--- What you are asked to do ---
For the entries below, repeat exactly each line starting with the one that contains "wb_db : connect_db env = None;" and going on through the one that contains "match l with", and no others.

Entries provided Start Marker

(* ===== verification/HandleConnection.v ===== *)
(** [handle_connection.cpp]: what the engine does with a query that a client
    sends.  The calls to the other components are recorded in order; what they
    answer is an environment. *)

From S2P Require Import Prelude CString WorkflowParameters SocketQuerySAX2Handler.

Open Scope Z_scope.

(** * Calls and answers *)

(** Consecutive [send]s of one reply are one text. *)
Inductive action : Type :=
  | IncAcceptedConnections
  | IncInputErrors
  | IncWorkflowQueries
  | IncWorkflowExceptions
  | IncWorkflowStatusQueries
  | IncWorkflowCancelQueries
  | IncStatisticsQueries
  | ResetGlobalStatistics
  | StartInstance (id : Z)
  | DeleteInstance (id : Z)
  | CancelInstance (id : Z)
  | FlushWorkflowInstance (id : Z)
  | CancelTasks (id : Z)
  | WaitInstance (id : Z)
  | KillTask (id pid : Z)
  | Send (text : string)
  | SendInstanceStatus (id : Z)
  | SendQueueStatistics
  | SendGlobalStatistics
  | SendWorkflowsStatus
  | SendSchedulerStatus
  | Close.

(** [start] tells whether the workflow ended at once.  Otherwise another thread
    deletes the instance when it ends: [freed n] tells whether that happened
    before this thread looks at the instance for the [n]th time.  [executing] and
    [wait] are what [WorkflowInstances] answers about an identifier; [wait] is
    [None] when the call never returns (see [SystemClients]). *)
Record environment : Type := mkEnvironment {
  new_instance : option string -> list (string * string) -> option string -> option string -> outcome Z;
  start : Z -> outcome bool;
  freed : nat -> bool;
  executing : Z -> bool;
  wait : Z -> option bool;
  connect_db : option Exception;
  savepoint : Z -> outcome (option (option string));
}.

(** How the thread goes on: it returns; an exception leaves it, which ends the
    process; it waits for ever; it runs off the end of the function, without a
    return value and without closing the socket; undefined behaviour. *)
Inductive ending : Type := Returned | Terminates | Blocks | RunsOff | Undefined.

Definition trace : Type := list action * ending.

Definition first (a : list action) (t : trace) : trace := (a ++ fst t, snd t).

(** [throw (void * )0] to the handler at the end of the function. *)
Definition finish : trace := ([Close], Returned).

Definition unknown_instance : string := "<return status='KO' error='UNKNOWN-WORKFLOW-INSTANCE' />".
Definition ok : string := "<return status='OK' />".
Definition launched (id : Z) : string :=
  "<return status='OK' workflow-instance-id='" +:+ sprintf_d id +:+ "' />".
Definition quote : string := String (ascii_of_nat 34) EmptyString.
Definition refused (error : string) : string :=
  "<return status='KO' error=" +:+ quote +:+ error +:+ quote +:+ " />".

Section handle_connection.
Context (env : environment).

(** [WorkflowInstances::Wait]. *)
Definition wait_instance (id : Z) (k : bool -> trace) : trace :=
  match wait env id with
  | Some found => first [WaitInstance id] (k found)
  | None => ([WaitInstance id], Blocks)
  end.

(** Lines 169 to 182.  An instance that has ended at once is still in the map,
    and nobody but this thread removes it. *)
Definition launch_started (h : SocketQuerySAX2Handler) (id : Z) (workflow_terminated : bool) : trace :=
  let use n k := if negb workflow_terminated && freed env n then ([], Undefined) else k in
  let reply :=
    use 2%nat (first [Send (launched id)]
      (first (if workflow_terminated then [DeleteInstance id] else []) finish)) in
  use 0%nat
    match query_options h with
    | None => ([], Undefined)
    | Some options =>
        if options =? QUERY_OPTION_MODE_SYNCHRONOUS then use 1%nat (wait_instance id (fun _ => reply)) else reply
    end.

Definition launch (h : SocketQuerySAX2Handler) : trace :=
  first [IncWorkflowQueries]
    match new_instance env (workflow_name h) (first_parameter (params h)) (workflow_host h) (workflow_user h) with
    | Throw e => first [IncWorkflowExceptions; Send (refused (error e))] finish
    | Undef => ([], Terminates)
    | Ret id =>
        first [StartInstance id]
          match start env id with
          | Ret workflow_terminated => launch_started h id workflow_terminated
          | Throw _ | Undef => ([], Terminates)
          end
    end.

Definition info (id : Z) : trace :=
  match connect_db env with
  | Some _ => ([], Terminates)
  | None =>
      first [IncWorkflowStatusQueries]
        (if executing env (u32 id) then first [SendInstanceStatus (u32 id)] finish
         else
           match savepoint env id with
           | Throw _ => ([], Terminates)
           | Undef | Ret (Some None) => ([], Undefined)
           | Ret (Some (Some text)) => first [Send text] finish
           | Ret None => first [Send unknown_instance] finish
           end)
  end.

Definition cancel (id : Z) : trace :=
  first [IncWorkflowCancelQueries]
    (if executing env id
     then first [CancelInstance id; FlushWorkflowInstance id; CancelTasks id; Send ok] finish
     else first [Send unknown_instance] finish).

Definition wait_query (id : Z) : trace :=
  wait_instance id
    (fun found => first [Send (if found : bool then ok else unknown_instance)] finish).

Definition killtask (id pid : Z) : trace :=
  if executing env id then first [KillTask id pid; Send ok] finish
  else first [Send unknown_instance] finish.

(** The use of a field that was never set. *)
Definition with_field (f : option Z) (k : Z -> trace) : trace :=
  match f with
  | Some z => k z
  | None => ([], Undefined)
  end.

Definition dispatch (h : SocketQuerySAX2Handler) : trace :=
  with_field (query_type h) (fun q =>
  if q =? PING then first [Send "<pong />"] finish
  else if q =? QUERY_WORKFLOW_LAUNCH then launch h
  else if q =? QUERY_WORKFLOW_INFO then with_field (workflow_id h) info
  else if q =? QUERY_WORKFLOW_CANCEL then with_field (workflow_id h) (fun id => cancel (u32 id))
  else if q =? QUERY_WORKFLOW_WAIT then with_field (workflow_id h) (fun id => wait_query (u32 id))
  else if q =? QUERY_WORKFLOW_KILLTASK then
    with_field (workflow_id h) (fun id => with_field (task_pid h) (fun pid => killtask (u32 id) pid))
  else if q =? QUERY_QUEUE_STATS then first [IncStatisticsQueries; SendQueueStatistics] finish
  else if q =? QUERY_GLOBAL_STATS then first [IncStatisticsQueries; SendGlobalStatistics] finish
  else if q =? RESET_GLOBAL_STATS then first [ResetGlobalStatistics; Send ok] finish
  else if q =? QUERY_WORKFLOWS_STATUS then first [IncStatisticsQueries; SendWorkflowsStatus] finish
  else if q =? QUERY_SCHEDULER_STATUS then first [IncStatisticsQueries; SendSchedulerStatus] finish
  else ([], RunsOff)).

(** What the parser made of the input: it is not well-formed XML, or the handler
    saw its events. *)
Inductive input : Type :=
  | NotXML
  | Events (r : result).

Definition handle_connection (i : input) : trace :=
  first [IncAcceptedConnections]
    match i with
    | NotXML => finish
    | Events (Raise _) | Events LibraryException => first [IncInputErrors] finish
    | Events Indeterminate => ([], Undefined)
    | Events (Next h) | Events (Complete h) => dispatch h
    end.

(** A query received as an XML document. *)
Definition serve (parseInt : string -> option Z) (x : element) : trace :=
  handle_connection (Events (run parseInt (events x) SocketQuerySAX2Handler_new)).
End handle_connection.

(** * Every query is answered *)






Definition is_reply (a : action) : bool :=
  match a with
  | Send _ | SendInstanceStatus _ | SendQueueStatistics | SendGlobalStatistics
  | SendWorkflowsStatus | SendSchedulerStatus => true
  | _ => false
  end.

(** One reply, then the socket is closed, once, and the thread returns. *)
Definition served (t : trace) : Prop :=
  exists before, t = (before ++ [Close], Returned) /\ Close ∉ before /\ count is_reply before = 1.

(** The database answers, the library throws nothing, and calls of [Wait] return. *)
Record well_behaved (env : environment) : Prop := {
  wb_new : forall n p host user, new_instance env n p host user <> Undef;
  wb_start : forall id, exists b, start env id = Ret b;
  wb_wait : forall id, is_Some (wait env id);
  wb_db : connect_db env = None;
  wb_savepoint : forall id, exists s, savepoint env id = Ret s /\ s <> Some None;
}.

Lemma served_actions (before : list action) :
  (forall a, a ∈ before -> a <> Close) -> count is_reply before = 1 -> served (before ++ [Close], Returned).
Proof. intros H1 H2. exists before. split; [done|]. split; [|done]. intros H. by apply (H1 Close). Qed.

(** Solves [served] on an explicit list of actions. *)
Ltac serve :=
  unfold first, finish; cbn [app fst snd];
  match goal with
  | |- served (?l, Returned) =>
      let rec split_last l :=
        match l with
        | [Close] => constr:(@nil action)
        | ?a :: ?r => let r := split_last r in constr:(a :: r)
        end in
      let b := split_last l in
      apply (served_actions b);
      [let a := fresh in let H := fresh in intros a H;
       repeat (apply elem_of_cons in H as [->|H]; [discriminate|]); by apply elem_of_nil in H
      |reflexivity]
  end.

Section served.
Context (env : environment) (Hwb : well_behaved env).




End served.





(** * Where no answer comes *)

(** An action that [startElement] does not know leaves [query_type] unset. *)
Lemma unknown_action_undefined env parseInt n :
  parseInt "5"%string = Some n ->
  serve env parseInt (Element "workflow" [("id", "5"); ("action", "restart")]%string []) =
    ([IncAcceptedConnections], Undefined).
Proof.
  intros Hn. unfold serve. rewrite run_query_of. cbn [query_of].
  assert (root_query parseInt "workflow" [("id", "5"); ("action", "restart")]%string SocketQuerySAX2Handler_new =
    instance_query parseInt "5" [("id", "5"); ("action", "restart")]%string SocketQuerySAX2Handler_new) as -> by reflexivity.
  unfold instance_query. rewrite Hn. reflexivity.
Qed.

(** An unreachable database ends the process when a client asks about an
    instance: nothing catches the exception of [DB]. *)
Lemma info_terminates env h id e :
  query_type h = Some QUERY_WORKFLOW_INFO -> workflow_id h = Some id -> connect_db env = Some e ->
  handle_connection env (Events (Complete h)) = ([IncAcceptedConnections], Terminates).
Proof.
  intros Hq Hid Hdb. unfold handle_connection, dispatch, with_field. rewrite Hq, Hid.
  change (QUERY_WORKFLOW_INFO =? PING) with false. change (QUERY_WORKFLOW_INFO =? QUERY_WORKFLOW_LAUNCH) with false.
  change (QUERY_WORKFLOW_INFO =? QUERY_WORKFLOW_INFO) with true. cbv iota. unfold info. by rewrite Hdb.
Qed.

Entries provided End Marker

--- Completed task ---
  wb_db : connect_db env = None;
  wb_savepoint : forall id, exists s, savepoint env id = Ret s /\ s <> Some None;
}.

Lemma served_actions (before : list action) :
  (forall a, a ∈ before -> a <> Close) -> count is_reply before = 1 -> served (before ++ [Close], Returned).
Proof. intros H1 H2. exists before. split; [done|]. split; [|done]. intros H. by apply (H1 Close). Qed.

(** Solves [served] on an explicit list of actions. *)
Ltac serve :=
  unfold first, finish; cbn [app fst snd];
  match goal with
  | |- served (?l, Returned) =>
      let rec split_last l :=
        match l with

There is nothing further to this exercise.